The findings of this study will contribute to the body of knowledge concerning the beneficial, neutral, or harmful effects of delayed BP-lowering drug treatment on the primary prevention of CVD in patients with mildly elevated BP and low-to-moderate CVD risk.
PROSPERO International Prospective Register of Systematic Reviews: CRD42017058414; https://www.crd.york.ac.uk/PROSPERO/display_record.asp?ID=CRD42017058414 (Archived by WebCite® at http://www.webcitation.org/6t6sa8O2Q).

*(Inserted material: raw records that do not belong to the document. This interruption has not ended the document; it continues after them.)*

(* ===== verification/NetApply.v ===== *)
(** * [net_apply.rs]: performing a plan and undoing it

    The commands that change the routes and the name servers of the host, the
    record of what was done, and its undoing.  The host is a script of the
    outcomes of its commands and file operations, the contents of resolv.conf,
    and the log of what was asked of it; quantifying over hosts covers every
    way the commands may fail.  What is only logged to the user is left out. *)

From S2P Require Import Prelude Stream RustStd Config Http Portal RouteTable NetPlan.

#[local] Open Scope string_scope.
#[local] Open Scope list_scope.
#[local] Open Scope Z_scope.

Definition RESOLV_CONF_PATH : str := "/etc/resolv.conf".
Definition RESOLVCONF_CANDIDATES : list str := ["/sbin/resolvconf"; "/usr/sbin/resolvconf"; "resolvconf"].
Definition SCUTIL_CANDIDATES : list str := ["/usr/sbin/scutil"; "/usr/bin/scutil"; "scutil"].

Record ApplyOptions := { use_resolvconf : bool }.
Definition default_options : ApplyOptions := {| use_resolvconf := true |}.

Inductive AppliedNetworkAction :=
  | ProtectedTunnelRoute (program : str) (rollback_args : list str)
  | Command (program : str) (rollback_args : list str)
  | DefaultRoute (platform : Platform) (interface : str) (restore : option (str * list str))
  | Resolvconf (program interface : str)
  | MacOsScutilDns (program key : str)
  | ResolvConfFile (added_lines : list str).
(* ===== verification/Login.v ===== *)
(** * [auth/login.rs]: logging in

    The requests of a login, the forms they send, and the scanners over the
    pages the gateway answers with.  What the user types is a parameter; what
    is only logged, and the delay before a one-time password, are left out. *)

From S2P Require Import Prelude Stream RustStd Config Http Portal.

#[local] Open Scope string_scope.
#[local] Open Scope list_scope.
#[local] Open Scope Z_scope.

Definition FORM_CONTENT_TYPE : header := ("Content-Type", "application/x-www-form-urlencoded").

Record AuthSession := { session_cookie : str; portal_redirect_path : option str }.

Definition body_text (response : HttpResponse) : str := default "" (body_as_str response).

(** The copy of this file. *)
Definition http_host (config : Config) : str :=
  if gateway_port config =? 443 then gateway_host config
  else gateway_host config +:+ ":" +:+ print_uint (gateway_port config).

(** ** Scanning pages *)

Fixpoint strip_prefix_ci (p s : str) : option str :=
  match p, s with
  | EmptyString, s => Some s
  | String a p, String b s =>
      if Ascii.eqb (to_ascii_lowercase_char a) (to_ascii_lowercase_char b) then strip_prefix_ci p s else None
  | String _ _, EmptyString => None
  end.

(** The text from the first match of [needle] on, in any case of its letters. *)
Fixpoint find_ascii_case_insensitive (needle haystack : str) : option str :=
  match strip_prefix_ci needle haystack with
  | Some _ => Some haystack
  | None =>
      match haystack with
      | EmptyString => None
      | String _ haystack => find_ascii_case_insensitive needle haystack
      end
  end.

(** The text behind the first match. *)
Definition after_match (needle haystack : str) : option str :=
  str_drop (String.length needle) <$> find_ascii_case_insensitive needle haystack.

Definition is_quote (c : ascii) : bool := Ascii.eqb c double_quote || Ascii.eqb c single_quote.
Definition is_pkcs11 (name : option str) : bool :=
  match name with Some name => starts_with "pkcs11:" name | None => false end.

Definition reject_unsupported_rustls_options (config : Config) : result unit :=
  if bool_decide (cipher_list config ≠ None)
  then Err (TlsHandshake "--cipher-list is not supported with rustls") else
  if seclevel_1 config then Err (TlsHandshake "--seclevel-1 is not supported with rustls") else
  if bool_decide (min_tls config = Some Tls10 ∨ min_tls config = Some Tls11)
  then Err (TlsHandshake "rustls supports TLS 1.2 and newer only") else
  if is_pkcs11 (user_cert config) || is_pkcs11 (user_key config)
  then Err (TlsHandshake "PKCS#11 client certificates are not supported with rustls") else
  Ok tt.

(** The errors of these two are texts of the library. *)
Definition load_client_cert_chain (config : Config) (l : library) : list bytes + str :=
  match user_cert config with
  | None => inr (general l "no client certificate configured")
  | Some cert_path =>
      match open_file l cert_path with
      | Some err => inr (general l ("failed to open client certificate " +:+ cert_path +:+ ": " +:+ err))
      | None =>
          match pem_certs l cert_path with
          | inr err => inr (general l ("failed to read client certificate " +:+ cert_path +:+ ": " +:+ err))
          | inl chain => inl chain
          end
      end
  end.

Definition load_client_private_key (config : Config) (l : library) : bytes + str :=
  match option_or (user_key config) (user_cert config) with
  | None => inr (general l "no client key configured")
  | Some key_path =>
      match open_file l key_path with
      | Some err => inr (general l ("failed to open client key " +:+ key_path +:+ ": " +:+ err))
      | None =>
          match pem_key l key_path with
          | inr err => inr (general l ("failed to read client key " +:+ key_path +:+ ": " +:+ err))
          | inl None => inr (general l ("no private key found in " +:+ key_path))
          | inl (Some key) => inl key
          end
      end
  end.

Definition handshake_text {A} (r : A + str) : result A :=
  match r with inl a => Ok a | inr text => Err (TlsHandshake text) end.

(** What [TlsConnection] keeps besides its stream. *)
Record TlsConnection := {
  stream : TcpStream;
  peer_cert_sha256 : str;
  verification : CertificateVerification;
  tcp_peer_addr : SocketAddr;
}.
Lemma negotiates_step packet s s1 s' r :
  link_bytes s = tls_frame (data packet) ++ link_bytes s1 → received packet →
  (r, n_ppp s1) = (fst (handle_incoming packet (n_ppp s)), set_outgoing [] (snd (handle_incoming packet (n_ppp s)))) →
  link_sent s1 = link_sent s ++ frames (outgoing (snd (handle_incoming packet (n_ppp s)))) →
  negotiates s1 s' → negotiates s s'.
Proof.
  intros Hb Hp [= _ He] Hs (ps & ips & replies & H1 & H2 & H3 & H4).
  destruct (handle_incoming packet (n_ppp s)) as [r' e] eqn:E. cbn [fst snd] in *.
  exists (packet :: ps). eexists _, (outgoing e ++ replies). split_and!.
  - by rewrite Hb, frames_cons, <- app_assoc, H1.
  - by constructor.
  - cbn [handle_all]. rewrite E. unfold drain_outgoing. rewrite <- He, H3. reflexivity.
  - by rewrite H4, Hs, frames_app, app_assoc.
Qed.

Lemma negotiates_refl s s' : n_ppp s' = n_ppp s → link_bytes s' = link_bytes s → link_sent s' = link_sent s → negotiates s s'.
Proof. intros H1 H2 H3. exists [], [], []. cbn. rewrite H1, H2, H3, app_nil_r. by split_and!. Qed.

Lemma look_at_clock_keeps s : let s' := snd (look_at_clock s) in
  n_transport s' = n_transport s ∧ n_ppp s' = n_ppp s ∧ n_stops s' = n_stops s.
Proof. unfold look_at_clock. by destruct (instant_now (n_clock s)). Qed.

Lemma stop_requested_keeps s stop s' : stop_requested s = (stop, s') → n_transport s' = n_transport s ∧ n_ppp s' = n_ppp s ∧
  (stop = false → calm_until s s').
Proof.
  unfold stop_requested, calm_until. destruct (n_stops s) as [|b stops] eqn:E; intros [= <- <-].
  - split_and!; try done. intros _. by exists 0%nat.
  - split_and!; try done. intros ->. by exists 1%nat.
Qed.

Lemma negotiate_ok fuel deadline s :
  engine_inv (n_ppp s) → outgoing (n_ppp s) = [] → is_bytes (link_bytes s) → (transport_fuel (n_transport s) < fuel)%nat →
  ∃ r s', negotiate fuel deadline s = (r, s') ∧ ok_or_err r tt ∧
    (r = Ok tt → negotiates s s' ∧ state (n_ppp s') = Opened ∧ calm_until s s').
Proof.
  revert s. induction fuel as [|fuel IH]; intros s Hi Ho Hb Hf; [lia|]. cbn [negotiate].
  pose proof (look_at_clock_keeps s) as (T1 & P1 & S1). destruct (look_at_clock s) as [now s1]. cbn [snd] in T1, P1, S1.
  assert (∀ e (s' : negotiation), ok_or_err (Err e) tt ∧ (Err (A:=unit) e = Ok tt → negotiates s s' ∧ state (n_ppp s') = Opened ∧ calm_until s s')) as Herr.
  { intros e s'. split; [right; by exists e|done]. }
  destruct (deadline <=? now); [by eexists _, _|].
  destruct (stop_requested s1) as [stop s2] eqn:Est. apply stop_requested_keeps in Est as (T2 & P2 & C2).
  rewrite T1 in T2. rewrite P1 in P2. destruct stop; [by eexists _, _|]. specialize (C2 eq_refl).
  assert (calm_until s s2) as Hcalm by (unfold calm_until in *; by rewrite <- S1). clear T1 P1 S1 C2 s1.
  rewrite T2, P2. pose proof (read_packet_taken (n_transport s) Hb) as (Hout & Hw & Hbt). pose proof (read_packet_decreases (n_transport s)) as Hdec.
  destruct (read_packet (n_transport s)) as [[packet|err| |] t]; cbn [fst snd] in *; try done.
  2: { destruct err as [[] m| | | | | | | | | | | | | | | | | |]; try (by eexists _, _).
       all: destruct (IH (s2 <| n_transport := t |>)) as (r & s' & Hrun & Hr & Hok); cbn;
         [by rewrite P2|by rewrite P2|unfold link_bytes; cbn; by rewrite (proj1 Hout)|specialize (Hdec ltac:(done)); lia|].
       all: exists r, s'; split; [exact Hrun|]; split; [exact Hr|]; intros E; destruct (Hok E) as (Hn & Hop & Hc); (split; [|split; [done|by eapply calm_until_trans]]).
       all: unfold negotiates, link_bytes, link_sent in *; cbn in Hn; by rewrite (proj1 Hout), Hw, P2 in Hn. }
  destruct Hout as (Hcons & Hrec & _).
  destruct (handle_incoming_handled packet (n_ppp s) Hi Hrec) as (Hi1 & _ & Hev).
  destruct (handle_incoming packet (n_ppp s)) as [events e1] eqn:Ehi. cbn [fst snd] in Hi1, Hev.
  destruct events as [events|err| |]; cbn [lift sbind]; try done; [|by eexists _, _].
  destruct Hev as [_ Hann]. set (s3 := s2 <| n_transport := t |> <| n_ppp := e1 |>).
  destruct (negotiated_ok events (n_ppp s) s3 Hann) as (r & s4 & -> & Hr & F1 & F2 & Fs & F3 & F4).
  destruct Hr as [[[] ->]|[err ->]]; cbn [sbind]; [| |by eexists _, _].
  - destruct (F4 eq_refl) as (Hop & G1 & G2). eexists _, _. split; [reflexivity|]. split; [by left|]. intros _.
    split; [|split; [rewrite G1; by destruct e1|unfold calm_until in *; by rewrite Fs]].
    apply (negotiates_step packet s s4 s4 (Ok events)); [|done|by rewrite Ehi, G1|by rewrite Ehi, G2; unfold link_sent; cbn; rewrite Hw|by apply negotiates_refl].
    unfold link_bytes, unconsumed at 2. rewrite F1, F2. exact Hcons.
  - rewrite (F3 eq_refl) in *. clear F1 F2 Fs F3 F4 s4.
    destruct (flush_ppp_outgoing_ok s3) as (r & s5 & -> & Hr & G1 & G2 & Gs & G3).
    destruct Hr as [->|[err ->]]; cbn [sbind]; [|by eexists _, _]. destruct (G3 eq_refl) as [G4 G5].
    assert (link_bytes s5 = unconsumed t) as Hlb by (unfold link_bytes, unconsumed; by rewrite G1, G2).
    destruct (IH s5) as (r & s' & Hrun & Hr & Hok).
    + rewrite G4. by apply set_outgoing_inv.
    + by rewrite G4.
    + by rewrite Hlb.
    + unfold transport_fuel in *. rewrite G1, G2. cbn. lia.
    + exists r, s'. split; [exact Hrun|]. split; [exact Hr|]. intros E. destruct (Hok E) as (Hn & Hop & Hc).
      split; [|split; [done|eapply calm_until_trans; [|exact Hc]; unfold calm_until in *; by rewrite Gs]].
      apply (negotiates_step packet s s5 s' (Ok events)); [by rewrite Hlb|done|by rewrite Ehi, G4|by rewrite Ehi, G5; unfold link_sent; cbn; rewrite Hw|done].
Qed.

许多国家和国际指南建议,启动降压药物治疗以预防心血管疾病(CVD)的一级预防不应再仅基于血压水平,而应基于绝对心血管风险。虽然降压药物治疗对任何血压升高水平的高危个体都有益,但临床医生担心对血压轻度升高且风险低至中度的“未治疗”患者产生遗留效应。
我们旨在研究延迟降压药物治疗对血压轻度升高(收缩压140 - 159 mmHg和/或舒张压90 - 99 mmHg)的中年个体(45 - 65岁)的遗留效应,这些个体根据CVD一级预防的绝对风险进行分层,特别是低风险(五年绝对风险<10%)组。
将通过两步法确定降压治疗与安慰剂对比的随机试验或在有试验后随访的活性对照研究中与预处理受试者对比的随机试验。首先,通过以下方式确定降压治疗的随机试验:(1)检索已发表的降压治疗系统评价中纳入试验的参考文献;(2)检索降压治疗试验协作组(BPLTTC)发表的研究;(3)查阅1993年世界卫生组织/国际高血压学会关于血压管理会议备忘录中引用的研究。然后,通过对第一步中确定的随机试验进行Web of Science的正向引用检索来确定试验后随访研究。检索将包括试验期至少为1年且有试验后随访阶段的随机对照试验。年龄是绝对心血管风险的主要决定因素,因此我们综述中的参与者将限于心血管风险较低的中年成年人。主要结局将是全因死亡率。次要结局将包括心血管死亡率、致命性卒中、致命性心肌梗死和因心力衰竭导致的死亡。
对现有系统评价和BPLTTC研究的检索进行了试点和修改。该研究预计在2018年6月前完成。
本研究的结果将有助于了解延迟降压药物治疗对血压轻度升高且CVD风险低至中度的患者CVD一级预防的有益、中性或有害影响。